» What to do
Reproduce exactly, and only, the lines running from the start of the entries below to the line containing "call (GetWindowLongPtr window".

» Saved data entries
Definition MessageHandler (this hwnd msg wparam : Z) (lparam : LPARAM) : R Z :=
  let* w := self this in
  match dynamic_type w with
  | dWin32Window => Win32Window_MessageHandler this hwnd msg wparam lparam
  | dFlutterWindow => FlutterWindow_MessageHandler this hwnd msg wparam lparam
  end.

Definition GetThisFromHandle (window : Z) : R Z :=
  call (GetWindowLongPtr window GWLP_USERDATA).

Definition WndProc (window msg wparam : Z) (lparam : LPARAM) : R Z :=
  if msg =? WM_NCCREATE then
    match lparam with
    | Lcreatestruct that =>
      call (SetWindowLongPtr window GWLP_USERDATA that) ;;;
      EnableFullDpiSupportIfAvailable window ;;;
      assign that (set_handle window) ;;;
      call (DefWindowProc window msg wparam lparam)
    | _ => undefined WrongParameter
    end
  else
    let* that := GetThisFromHandle window in
    if that =? 0 then call (DefWindowProc window msg wparam lparam)
    else MessageHandler that window msg wparam lparam.

(** ** utils.cpp and main.cpp *)

Definition stdout : Z := 1.
Definition stderr : Z := 2.

Definition CreateAndAttachConsole : R unit :=
  let* allocated := call AllocConsole in
  if allocated =? 0 then ret tt
  else
    let* e1 := call (Freopen_s "CONOUT$" "w" stdout) in
    (if e1 =? 0 then ret tt
     else let* fd := call (Fileno stdout) in call (Dup2 fd 1) ;;; ret tt) ;;;
    let* e2 := call (Freopen_s "CONOUT$" "w" stderr) in
    (if e2 =? 0 then ret tt
     else let* fd := call (Fileno stdout) in call (Dup2 fd 2) ;;; ret tt) ;;;
    call SyncWithStdio ;;;
    call FlutterDesktopResyncOutputStreams ;;;
    ret tt.

Definition GetCommandLineArguments `{Strings} : R (list (list Z)) :=
  let* argv := call CommandLineToArgvW in
  match argv with
  | None => ret []
  | Some argv =>
    match convert_arguments (drop 1 argv) with
    | None => terminate
    | Some command_line_arguments => call LocalFreeArgv ;;; ret command_line_arguments
    end
  end.

(** The message loop; [GetMessage] is tested against 0. *)
Fixpoint message_loop (fuel : nat) : R unit :=
  match fuel with
  | O => fun _ => NoFuel
  | S fuel =>
    let* r := call GetMessage in
    let '(result, msg) := r in
    if result =? 0 then ret tt
    else
      call (TranslateMessage msg) ;;;
      call (DispatchMessage msg) ;;;
      message_loop fuel
  end.

(** [wWinMain], with the address of its local [window]. *)
Definition wWinMain `{Strings} (fuel : nat) (window : Z) : R Z :=
  let* attached := call (AttachConsole ATTACH_PARENT_PROCESS) in
  (if attached =? 0 then
     let* debugger := call IsDebuggerPresent in
     if debugger =? 0 then ret tt else CreateAndAttachConsole
   else ret tt) ;;;
  call (CoInitializeEx 0 COINIT_APARTMENTTHREADED) ;;;
  let* command_line_arguments := GetCommandLineArguments in
  FlutterWindow_new window (mkProject "data" command_line_arguments) ;;;
  let* created := Create window "BOUSSELHA CARS" (mkPoint 10 10) (mkSize 1280 720) in
  if negb created then FlutterWindow_delete window ;;; ret EXIT_FAILURE
  else
    SetQuitOnClose window true ;;;
    message_loop fuel ;;;
    call CoUninitialize ;;;
    FlutterWindow_delete window ;;;
    ret EXIT_SUCCESS.

(** A callback of the system, with the value it gets back. *)
Definition deliver (d : delivery) : R Z :=
  match d with
  | DMessage m => WndProc (hwnd m) (message m) (wParam m) (lParam m)
  | DNextFrame this => let* b := Show this in ret 0
  end.
End Code.

(** * The callback loop *)

Section Pump.
Context `{OS}.
(* ===== verification/RunnerSpec.v ===== *)
(** The Windows runner against a system that behaves as documented: the
    invariant of a run and the behaviour of the whole program.

    [DocumentedOS] states what the runner relies on, [FiniteOS] that the system
    stops making callbacks at some point and lets [GetMessage] return 0.  The
    operations are specified by total triples [sat]: from a state that
    satisfies the precondition they end, either normally, in a state that
    satisfies the postcondition, or by the one fault that the messages of a
    documented system can lead to: a call through the null controller, while
    WM_FONTCHANGE is being handled or after WM_DESTROY has arrived during the
    set-up of the view ([null_controller]). *)
From stdpp Require Import strings.
From S2P Require Import Prelude Win32Api RunnerUtils Runner.
Open Scope Z_scope.

(** * What the history says *)

(** The value last stored in a window's user data. *)
Fixpoint userdata (window : Z) (l : history) : Z :=
  match l with
  | [] => 0
  | ECall (SetWindowLongPtr h i v) :: l =>
    if (h =? window) && (i =? GWLP_USERDATA) then v else userdata window l
  | _ :: l => userdata window l
  end.

(** A view controller has been made and not been released since. *)
Fixpoint controller_live (l : history) : bool :=
  match l with
  | [] => false
  | EReturn (ControllerNew _ _ _) :: _ => true
  | ECall (ControllerDelete _) :: _ => false
  | _ :: l => controller_live l
  end.

(** The controller has been made, and [ForceRedraw], the last step of its
    set-up, has not been called since. *)
Fixpoint in_setup (l : history) : bool :=
  match l with
  | [] => false
  | EReturn (ControllerNew _ _ _) :: _ => true
  | ECall (ControllerForceRedraw _) :: _ => false
  | _ :: l => in_setup l
  end.
(* ===== verification/RunnerMessages.v ===== *)
(** The window procedure of the runner, message by message: the exact calls,
    result and members after each message, in the case that no call made while
    the message is handled leads to a callback ([QuietOS]); RunnerMain.v treats
    the general case.  Also the geometry of the window [wWinMain] creates. *)
From stdpp Require Import strings.
From Stdlib Require Import SpecFloat.
From S2P Require Import Prelude Win32Api RunnerUtils Runner RunnerMain.
Open Scope Z_scope.
Open Scope cint_scope.

(** The state after a sequence of calls that change nothing else. *)
Fixpoint did (cs : list Win32Api.call) (s : state) : state :=
  match cs with
  | [] => s
  | c :: cs => did cs (with_log (EReturn c :: ECall c :: log s) s)
  end.

(** The case without callbacks; destroying a window or a view can send messages,
    so this is not a property of every system. *)
Class QuietOS `{OS} : Prop := os_quiet l c : next l c = None.

Lemma did_objects cs s : objects (did cs s) = objects s.
Proof. revert s. induction cs; intros; cbn; [done|]. by rewrite IHcs. Qed.
Lemma did_count cs s : g_active_window_count (did cs s) = g_active_window_count s.
Proof. revert s. induction cs; intros; cbn; [done|]. by rewrite IHcs. Qed.
Lemma did_app cs cs' s : did (cs ++ cs') s = did cs' (did cs s).
Proof. revert s. induction cs; intros; cbn; [done|]. by rewrite IHcs. Qed.
Lemma did_with_objects cs o s : did cs (with_objects o s) = with_objects o (did cs s).
Proof. revert s. induction cs; intros; cbn; [done|]. by rewrite <- IHcs. Qed.

Section Quiet.
Context `{HOS : OS, HQ : !QuietOS} (fuel : nat).
Local Instance quiet_system : System := system (S fuel).

Lemma call_quiet c s : call c s = Ok (answer (ECall c :: log s) c) (did [c] s).
Proof using HQ.
  unfold call, quiet_system, system, bind, emit, modify. cbn [pump log with_log].
  by rewrite os_quiet.
Qed.

Lemma bind_call {B} c (f : ans c -> R B) s :
  bind (call c) f s = f (answer (ECall c :: log s) c) (did [c] s).
Proof using HQ. unfold bind. by rewrite call_quiet. Qed.

Lemma bind_self {B} this w (f : Window -> R B) s :
  objects s !! this = Some w -> bind (self this) f s = f w s.
Proof. unfold bind, self. by intros ->. Qed.

Lemma bind_assign {B} this w g (f : unit -> R B) s :
  objects s !! this = Some w ->
  bind (assign this g) f s = f tt (with_objects (<[this := g w]> (objects s)) s).
Proof. unfold bind, assign. by intros ->. Qed.

Lemma bind_Ok {A B} (c : R A) (f : A -> R B) x s s' :
  c s = Ok x s' -> bind c f s = f x s'.
Proof. unfold bind. by intros ->. Qed.

Lemma bind_returned {A B} (x : A) (f : A -> R B) s : bind (ret x) f s = f x s.
Proof. done. Qed.

Lemma bind_nested {A B C} (c : R A) (f : A -> R B) (g : B -> R C) s :
  bind (bind c f) g s = bind c (fun x => bind (f x) g) s.
Proof. unfold bind. by destruct (c s). Qed.

(** Evaluate the tests of constants, and run one step. *)
Ltac eval_tests :=
  repeat match goal with
  | |- context [?a =? ?b] =>
    let v := eval vm_compute in (a =? b) in
    lazymatch v with true => idtac | false => idtac end; change (a =? b) with v
  end; cbv iota.
Ltac qstep :=
  first
  [ rewrite bind_nested | rewrite bind_returned
  | lazymatch goal with |- @bind _ _ (call ?c) ?f ?s = _ =>
      refine (eq_trans (bind_call c f s) _); cbv beta end
  | lazymatch goal with |- call ?c ?s = _ => refine (eq_trans (call_quiet c s) _) end
  | erewrite bind_self by (rewrite ?did_objects; eassumption)
  | erewrite bind_assign by (rewrite ?did_objects; eassumption) ].
Ltac qrun := repeat qstep.

(** ** Layout messages of a hosted view *)

(** While the window hosts a view, WM_SIZE moves the view over the whole
    client area, WM_ACTIVATE gives it the focus, WM_DPICHANGED moves the window
    to the rectangle the system suggests; all three return 0 and do nothing
    else.  Without a view WM_SIZE and WM_ACTIVATE do nothing, and a message that
    is not handled goes to [DefWindowProc] with the window's own handle. *)
Theorem layout_messages (this hwnd wparam : Z) (lparam : LPARAM) (r : RECT) (w : Window) (s : state) :
  objects s !! this = Some w -> child_content_ w <> 0 ->
  let h := window_handle_ w in
  let rect := answer (ECall (GetClientRect h) :: log s) (GetClientRect h) in
  let bare := with_objects (<[this := set_child 0 w]> (objects s)) s in
  Win32Window_MessageHandler this hwnd WM_SIZE wparam lparam s =
    Ok 0 (did [GetClientRect h; MoveWindow (child_content_ w) (left rect) (top rect)
                 (s32 (right rect - left rect)) (s32 (bottom rect - top rect)) 1] s) /\
  Win32Window_MessageHandler this hwnd WM_ACTIVATE wparam lparam s =
    Ok 0 (did [SetFocus (child_content_ w)] s) /\
  Win32Window_MessageHandler this hwnd WM_DPICHANGED wparam (Lrect r) s =
    Ok 0 (did [SetWindowPos hwnd 0 (left r) (top r) (s32 (right r - left r))
                 (s32 (bottom r - top r)) (SWP_NOZORDER .| SWP_NOACTIVATE)] s) /\
  Win32Window_MessageHandler this hwnd WM_SIZE wparam lparam bare =
    Ok 0 (did [GetClientRect h] bare) /\
  Win32Window_MessageHandler this hwnd WM_ACTIVATE wparam lparam bare = Ok 0 bare /\
  (forall msg, msg ∉ [WM_DESTROY; WM_DPICHANGED; WM_SIZE; WM_ACTIVATE;
                      WM_DWMCOLORIZATIONCOLORCHANGED] ->
   Win32Window_MessageHandler this hwnd msg wparam lparam s =
     Ok (answer (ECall (DefWindowProc h msg wparam lparam) :: log s)
           (DefWindowProc h msg wparam lparam)) (did [DefWindowProc h msg wparam lparam] s)).
Proof using HQ.
  intros Ho Hc h rect bare. apply Z.eqb_neq in Hc.
  assert (Hb : objects bare !! this = Some (set_child 0 w)) by apply lookup_insert_eq.
  unfold Win32Window_MessageHandler. eval_tests.
  repeat split.
  - unfold GetClientArea. qrun. rewrite Hc. qrun. done.
  - qrun. rewrite Hc. qrun. done.
  - qrun. done.
  - unfold GetClientArea. qrun. done.
  - qrun. done.
  - intros msg Hm. rewrite !not_elem_of_cons in Hm.
    repeat match goal with |- context [msg =? ?k] =>
      destruct (Z.eqb_spec msg k) as [->|_]; [naive_solver|] end.
    qrun. done.
Qed.

(** ** Closing *)

Lemma Destroy_closed this w s :
  objects s !! this = Some w -> dynamic_type w = dFlutterWindow -> window_handle_ w = 0 ->
  flutter_controller_ w <> 0 -> g_active_window_count s <> 0 ->
  Destroy this s = Ok tt (with_objects (<[this := set_controller 0 w]> (objects s))
                            (did [ControllerDelete (flutter_controller_ w)] s)).
Proof using HQ.
  intros Ho Hd Hh Hc Hn. apply Z.eqb_neq in Hc, Hn.
  unfold Destroy, OnDestroy. qrun. rewrite Hd.
  unfold FlutterWindow_OnDestroy, reset_controller, Win32Window_OnDestroy. qrun. rewrite Hc. qrun.
  rewrite Hc. qrun.
  erewrite bind_self by (rewrite did_objects; cbn; apply lookup_insert_eq).
  cbn [window_handle_ set_controller]. rewrite Hh. cbn [Z.eqb]. rewrite bind_returned.
  unfold bind, get. rewrite did_count. cbn [g_active_window_count with_objects]. rewrite Hn.
  unfold ret. by rewrite did_with_objects.
Qed.

(** When no callback interferes, WM_DESTROY for a window that has its view
    controller and is counted, unless the engine consumes the message, clears
    the window handle, releases the view controller, and posts the quit message
    if and only if the window was asked to quit on close; nothing else is
    called.  From then on a message the window does not handle itself is passed
    to [DefWindowProc] with a null handle in place of the window the message is
    for, and WM_FONTCHANGE goes through the null controller. *)
Theorem destroy_message_closes (this hwnd wparam : Z) (lparam : LPARAM) (w : Window) (s : state) :
  objects s !! this = Some w -> dynamic_type w = dFlutterWindow ->
  flutter_controller_ w <> 0 -> g_active_window_count s <> 0 ->
  let c := flutter_controller_ w in
  let offer := ControllerHandleTopLevelWindowProc c hwnd WM_DESTROY wparam lparam in
  answer (ECall offer :: log s) offer = None ->
  let s' := with_objects (<[this := set_controller 0 (set_handle 0 w)]> (objects s))
    (did ([offer; ControllerDelete c] ++ (if quit_on_close_ w then [PostQuitMessage 0] else [])) s) in
  MessageHandler this hwnd WM_DESTROY wparam lparam s = Ok 0 s' /\
  (forall msg wparam lparam,
     msg ∉ [WM_DESTROY; WM_DPICHANGED; WM_SIZE; WM_ACTIVATE;
            WM_DWMCOLORIZATIONCOLORCHANGED; WM_FONTCHANGE] ->
     let def := DefWindowProc 0 msg wparam lparam in
     MessageHandler this hwnd msg wparam lparam s' =
       Ok (answer (ECall def :: log s') def) (did [def] s')) /\
  (forall wparam lparam, MessageHandler this hwnd WM_FONTCHANGE wparam lparam s' =
     Undefined NullController s').
Proof using HQ.
  intros Ho Hd Hc Hn c offer Ha s'. apply Z.eqb_neq in Hc as Hc'.
  assert (Ho' : objects s' !! this = Some (set_controller 0 (set_handle 0 w)))
    by apply lookup_insert_eq.
  split; [|split].
  - unfold MessageHandler. qrun. rewrite Hd. unfold FlutterWindow_MessageHandler.
    qrun. rewrite Hc'. qrun. fold c offer. rewrite Ha.
    unfold Win32Window_MessageHandler. eval_tests. qrun.
    erewrite bind_Ok by (apply (Destroy_closed this (set_handle 0 w)); cbn; auto;
      apply lookup_insert_eq).
    erewrite bind_self by (cbn; apply lookup_insert_eq).
    cbn [quit_on_close_ set_controller set_handle]. unfold s'.
    destruct (quit_on_close_ w); qrun; cbn [objects with_objects did app];
      by rewrite insert_insert_eq, ?did_objects.
  - intros msg wp lp Hm def. rewrite !not_elem_of_cons in Hm.
    unfold MessageHandler. qrun. cbn [dynamic_type set_controller set_handle]. rewrite Hd.
    unfold FlutterWindow_MessageHandler. qrun. cbn [flutter_controller_ set_controller]. cbn [Z.eqb].
    qrun. destruct (Z.eqb_spec msg WM_FONTCHANGE) as [->|_]; [naive_solver|]. qrun.
    unfold Win32Window_MessageHandler.
    repeat match goal with |- context [msg =? ?k] =>
      destruct (Z.eqb_spec msg k) as [->|_]; [naive_solver|] end.
    qrun. done.
  - intros wp lp. unfold MessageHandler. qrun. cbn [dynamic_type set_controller set_handle].
    rewrite Hd. unfold FlutterWindow_MessageHandler. qrun.
    cbn [flutter_controller_ set_controller Z.eqb]. qrun. eval_tests. unfold controller.
    qrun. done.
Qed.
End Quiet.

(** ** Geometry *)

(** For every resolution from 1 to 1000 dots per inch the double-precision
    scaling of [Create] is exact on the coordinates and sizes of [wWinMain]: 10,
    1280 and 720 are scaled by dpi/96 and rounded down, and the window is
    created with these values. *)
Theorem main_window_geometry (this dpi inst : Z) :
  1 <= dpi <= 1000 ->
  let scale_factor := SFdiv 53 1024 (double_of_int dpi) (double_of_int 96) in
  Scale 10 scale_factor = 10 * dpi / 96 /\ Scale 1280 scale_factor = 1280 * dpi / 96 /\
  Scale 720 scale_factor = 720 * dpi / 96 /\
  main_window this dpi inst =
    CreateWindow kWindowClassName "BOUSSELHA CARS" WS_OVERLAPPEDWINDOW
      (10 * dpi / 96) (10 * dpi / 96) (1280 * dpi / 96) (720 * dpi / 96) 0 0 inst this.
Proof.
  intros Hd scale_factor.
  assert (Hall : forallb (fun n => let d := Z.of_nat n in
      (scaled 10 d =? 10 * d / 96) && (scaled 1280 d =? 1280 * d / 96) &&
      (scaled 720 d =? 720 * d / 96)) (seq 1 1000) = true) by (vm_compute; reflexivity).
  rewrite forallb_forall in Hall. specialize (Hall (Z.to_nat dpi)).
  rewrite in_seq, Z2Nat.id in Hall by lia. specialize (Hall ltac:(lia)).
  apply andb_true_iff in Hall as [[H1 H2]%andb_true_iff H3]. apply Z.eqb_eq in H1, H2, H3.
  unfold main_window. by rewrite H1, H2, H3.
Qed.

Lemma main_window_geometry_witness :
  main_window 1000 144 7 =
    CreateWindow kWindowClassName "BOUSSELHA CARS" WS_OVERLAPPEDWINDOW
      15 15 1920 1080 0 0 7 1000.
Proof. exact (proj2 (proj2 (proj2 (main_window_geometry 1000 144 7 ltac:(lia))))). Defined.

(** ** A concrete quiet system *)

Definition quiet_os : OS := {| next _ _ := None; answer := demo_answer |}.
Definition quiet_os_quiet : @QuietOS quiet_os := fun _ _ => eq_refl.

Definition hosted : Window := mkWindow dFlutterWindow true 100 200 (mkProject "data" []) 300.
Definition hosting : state := mkState 1 (Some true) {[1000 := hosted]} [].

Lemma layout_messages_witness :
  @Win32Window_MessageHandler (@quiet_system quiet_os 0) 1000 100 WM_SIZE 0 (Lvalue 0) hosting =
    Ok 0 (did [GetClientRect 100; MoveWindow 200 0 0 1264 681 1] hosting).
Proof.
  destruct (@layout_messages quiet_os quiet_os_quiet 0 1000 100 0 (Lvalue 0) (mkRECT 0 0 1 1)
    hosted hosting eq_refl ltac:(discriminate)) as [H _]. exact H.
Defined.

Lemma destroy_message_closes_witness :
  @MessageHandler (@quiet_system quiet_os 0) 1000 100 WM_DESTROY 0 (Lvalue 0) hosting =
    Ok 0 (with_objects {[1000 := set_controller 0 (set_handle 0 hosted)]}
      (did [ControllerHandleTopLevelWindowProc 300 100 WM_DESTROY 0 (Lvalue 0);
            ControllerDelete 300; PostQuitMessage 0] hosting)).
Proof.
  destruct (@destroy_message_closes quiet_os quiet_os_quiet 0 1000 100 0 (Lvalue 0) hosted hosting
    eq_refl eq_refl ltac:(discriminate) ltac:(discriminate) eq_refl) as [H _]. exact H.
Defined.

» Answer
Definition MessageHandler (this hwnd msg wparam : Z) (lparam : LPARAM) : R Z :=
  let* w := self this in
  match dynamic_type w with
  | dWin32Window => Win32Window_MessageHandler this hwnd msg wparam lparam
  | dFlutterWindow => FlutterWindow_MessageHandler this hwnd msg wparam lparam
  end.

Definition GetThisFromHandle (window : Z) : R Z :=
  call (GetWindowLongPtr window GWLP_USERDATA).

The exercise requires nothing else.